The Measure of Man – Human Factors in Design (1966) [pdf] - cmroanirgo
http://design.data.free.fr/RUCHE/documents/Ergonomie%20Henry%20DREYFUS.pdf
======
diesign
Really interesting podcast about this from a design perspective here -
[https://99percentinvisible.org/episode/on-
average/](https://99percentinvisible.org/episode/on-average/)

It explores some unexpected impacts of this research and of the idea that we
can ever design for an 'average' user

------
wvaughan
R.S. Bridger's Introduction to Human Factors and Ergonomics provides a
fantastic overview of all things ergonomics. The 2nd or 3rd edition are
relatively up to date if you want to save some money

[https://smile.amazon.com/Introduction-Factors-Ergonomics-
Rob...](https://smile.amazon.com/Introduction-Factors-Ergonomics-Robert-
Bridger/dp/1498795943/ref=sr_1_fkmr1_1?keywords=rs+bridger+human+factors&qid=1553559109&s=gateway&sr=8-1-fkmr1)

------
jschwartzi
If anyone is interested in a modern evolution of this handbook, take a look at
the Human Factors and Ergonomics Design Handbook. It's loaded with information
about how to engineer things for humans.

[https://www.amazon.com/Human-Factors-Ergonomics-Design-
Handb...](https://www.amazon.com/Human-Factors-Ergonomics-Design-Handbook-
ebook/dp/B01EITUJ5Y/ref=sr_1_3?keywords=Human+Factors+and+Design+Handbook&qid=1553556873&s=gateway&sr=8-3)

------
mariefred
The "bible" of Architects was, and still is, Neufert.

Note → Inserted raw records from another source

(** ** refreshFrom304 *)

Definition refreshFrom304 (h : Handler) (env : fill_env) (stale : Object.t) (res : fetchResult) (ri : RequestInfo) (now : Time) : Object.t :=
  let refreshed := {| (CloneForRefresh stale) with
    Object.StoredAt := now; Object.KeepGrace := h_stayinAlive h; Object.Pool := h_poolName h; Object.Hits := 0 |} in
  let refreshed := MergeHeaders304 refreshed (res_Header res) in
  let hdr := Object.Header refreshed in
  let vary := effectiveVary to_lower hdr (h_policy h) in
  let cc := Get hdr Hdr.CacheControl in
  let newCC := ParseCacheControl cc in
  let '(ttl, ok) := FreshnessLifetime local newCC (Get hdr) in
  let ttl := if ok then ttl else Object.TTL refreshed in
  let ov := overrideTTLFor (fe_out env) (fe_draw_ov env) (h_fp h) (Object.StatusCode refreshed) in
  let swr := swrOverrideFor (h_fp h) (Object.StatusCode refreshed) in
  let newETag := Get (res_Header res) Hdr.ETag in
  {| refreshed with
     Object.HasDate := Has hdr Hdr.Date;
     Object.VaryValue := vary;
     Object.VaryKey := if negb (beq vary []) && negb (varyContainsStar vary)
                       then BuildVaryKey to_lower sum64 vary (ReqHeader ri) (h_policy h) else [];
     Object.CacheControl := cc;
     Object.RespNoCache := NoCache newCC;
     Object.RespMustRevalidate := MustRevalidate newCC || ProxyRevalidate newCC;
     Object.TTL := if 0 <? ov then ov else ttl;
     Object.StaleWhileRevalidate := if 0 <? swr then swr else Object.StaleWhileRevalidate refreshed;
     Object.OriginAge := correctedInitialAge local (parseOriginAge hdr) (res_Delay res) (Get hdr Hdr.Date) now;
     Object.ETag := if negb (beq newETag []) then newETag else Object.ETag refreshed;
     Object.LastModified := last_modified hdr (Object.LastModified refreshed) |}.

(** ** Freshening from a HEAD response *)

(** [strconv.Atoi] *)
Definition headFreshenAllowed (stale : Object.t) (res : fetchResult) : bool :=
  let e := Get (res_Header res) Hdr.ETag in
  let lm := Get (res_Header res) Hdr.LastModified in
  let cl := Get (res_Header res) Hdr.ContentLength in
  if negb (beq e []) && negb (etagMatch e (Object.ETag stale)) then false
  else if negb (beq lm []) &&
    (is_zero (parseHTTPDate local lm) || is_zero (Object.LastModified stale)
     || negb (Object.LastModified stale =? parseHTTPDate local lm)) then false
  else if negb (beq cl []) && match parse_int64 cl with Some n => negb (n =? Object.BodySize stale) | None => true end then false
  else true.

(** The entry the HEAD response leaves, when it may freshen the stored one. *)
Definition head_freshened (h : Handler) (env : fill_env) (stale : Object.t) (res : fetchResult) (ri : RequestInfo) (now : Time)
    : option Object.t :=
  if negb (res_StatusCode res =? 200) && negb (res_StatusCode res =? 410) then None
  else if (0 <? len (res_Body res)) || negb (headFreshenAllowed stale res) then None
  else Some (refreshFrom304 h env stale res ri now).

(** ** The storage gate of the streaming path (stream.go) *)

(** [streamFetchResult]: [sf_resp] is the fasthttp response (its header and its
    [ContentLength()]) or nil on the in-process upstream, whose header map is
    [sf_map]. *)
Record streamFetchResult : Type := MkStream {
  sf_resp : option (FastHeader * Z);
  sf_map : Map;
  sf_StatusCode : Z;
  sf_Delay : Duration;
  sf_buffered : bool;
}.

(** [sf.Header.ToMap()] *)
Definition sf_toMap (sf : streamFetchResult) : Map :=
  match sf_resp sf with Some (hdr, _) => FromFastHTTP (All hdr) | None => sf_map sf end.

Definition clientStateInFastHTTP (hdr : FastHeader) : bool :=
  (0 <? len (Peek hdr Hdr.SetCookie)) || (0 <? len (Peek hdr Hdr.SetLogin)).

(** [joinedCacheControlBytes] and [joinedVaryBytes]: [append] past the 512
    bytes of the stack buffer moves to the heap. *)
Definition joined_lines (hdr : FastHeader) (k : bytes) : bytes :=
  match PeekAll hdr k with
  | [] => []
  | [v] => v
  | v :: vs => fold_left (fun joined v => joined ++ bs ", " ++ v) vs v
  end.
Definition joinedCacheControlBytes (hdr : FastHeader) : bytes := joined_lines hdr Hdr.CacheControl.
Definition joinedVaryBytes (hdr : FastHeader) : bytes := joined_lines hdr Hdr.Vary.

Definition trim_blanks (token : bytes) : bytes := drop_while_end ows (drop_while ows token).

(** One round per token, and each consumes a byte. *)
Fixpoint star_loop (fuel : nat) (vary : bytes) : bool :=
  match fuel, vary with
  | _, [] => false
  | O, _ => false
  | S fuel, _ =>
      let '(token, rest) := span (fun c => negb (beqb c (ch ","))) vary in
      if beq (trim_blanks token) (bs "*") then true else star_loop fuel (drop 1 rest)
  end.
Definition varyContainsStarBytes (vary : bytes) : bool := star_loop (length vary) vary.

Definition isBlockedByDirectives (h : Handler) (hdr : FastHeader) (respCC : Directives) (status : Z) : bool :=
  if NoStore respCC && (negb (MustUnderstand respCC) || negb (isUnderstoodStatus status)) then true
  else if Private respCC then true
  else if varyContainsStarBytes (joinedVaryBytes hdr) then true
  else negb (h_allowSetCookie h) && clientStateInFastHTTP hdr.

Definition isBlockedByPragmaBytes (hdr : FastHeader) (respCC : Directives) : bool :=
  if negb (beq (Peek hdr Hdr.Pragma) (bs "no-cache")) then false
  else negb (MaxAgeSet respCC) && negb (SMaxAgeSet respCC)
       && (len (Peek hdr Hdr.Expires) =? 0) && (len (Peek hdr Hdr.LastModified) =? 0).

Definition isBytesBlocked (h : Handler) (hdr : FastHeader) (respCC : Directives) (ri : RequestInfo) (status : Z) : bool :=
  if isBlockedByDirectives h hdr respCC status then true
  else if negb (beq (Get (ReqHeader ri) Hdr.Authorization) [])
          && (negb (Public respCC) && negb (MustRevalidate respCC) && negb (SMaxAgeSet respCC)) then true
  else isBlockedByPragmaBytes hdr respCC.

Definition hasBytesFreshness (h : Handler) (hdr : FastHeader) (respCC : Directives) (status : Z) : bool :=
  if MaxAgeSet respCC || SMaxAgeSet respCC then true
  else if (0 <? len (Peek hdr Hdr.Expires)) && negb (is_zero (parseHTTPDate local (Peek hdr Hdr.Expires))) then true
  else if (0 <? len (Peek hdr Hdr.LastModified)) && (isHeuristicStatus status || Public respCC) then true
  else if NoCache respCC && (0 <? len (Peek hdr Hdr.ETag)) && isHeuristicStatus status then true
  else if Cacheable (fp_neg (h_fp h)) status then true
  else (0 <? fp_defaultTTL (h_fp h)) && isHeuristicStatus status.

Definition too_long (h : Handler) (cl : Z) : bool := (0 <? h_maxObjectSize h) && ((0 <? cl) && (h_maxObjectSize h <? cl)).

(** [None] is the nil dereference of [sf.resp]. *)
Definition isResponseCacheable (h : Handler) (sf : streamFetchResult) (ri : RequestInfo) (resMap : Map) : option bool :=
  let parsed := newParsedResponse (sf_StatusCode sf) (ReqHeader ri) resMap in
  let cacheable := isCacheableWithDefault local parsed (fp_neg (h_fp h)) (fp_defaultTTL (h_fp h)) in
  if cacheable && negb (h_allowSetCookie h) && clientStateInMap resMap then Some false
  else if cacheable && (0 <? h_maxObjectSize h) then
    match sf_resp sf with
    | None => None
    | Some (_, cl) => Some (if too_long h cl then false else cacheable)
    end
  else Some cacheable.

Definition isResponseCacheableBytes (h : Handler) (sf : streamFetchResult) (hdr : FastHeader) (cl : Z) (ri : RequestInfo) : option bool :=
  let status := sf_StatusCode sf in
  if status =? 304 then Some false
  else if 0 <? len (Peek hdr Hdr.CDNCacheControl) then isResponseCacheable h sf ri (sf_toMap sf)
  else
    let respCC := ParseCacheControlBytes (joinedCacheControlBytes hdr) in
    if isBytesBlocked h hdr respCC ri status then Some false
    else if negb (hasBytesFreshness h hdr respCC status) then Some false
    else Some (negb (too_long h cl)).

(** The gate as [streamMiss] applies it. *)
Definition stream_cacheable (h : Handler) (sf : streamFetchResult) (ri : RequestInfo) : option bool :=
  match sf_resp sf with
  | Some (hdr, cl) => isResponseCacheableBytes h sf hdr cl ri
  | None => isResponseCacheable h sf ri (sf_toMap sf)
  end.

[https://en.wikipedia.org/wiki/Architects%27_Data](https://en.wikipedia.org/wiki/Architects%27_Data)

------
el_don_almighty
uh oh, according to this I am the 97 percintile height but 127% the weight...

Does anyone have this information for American in the 2000s?

We can call it the McDonald's effect...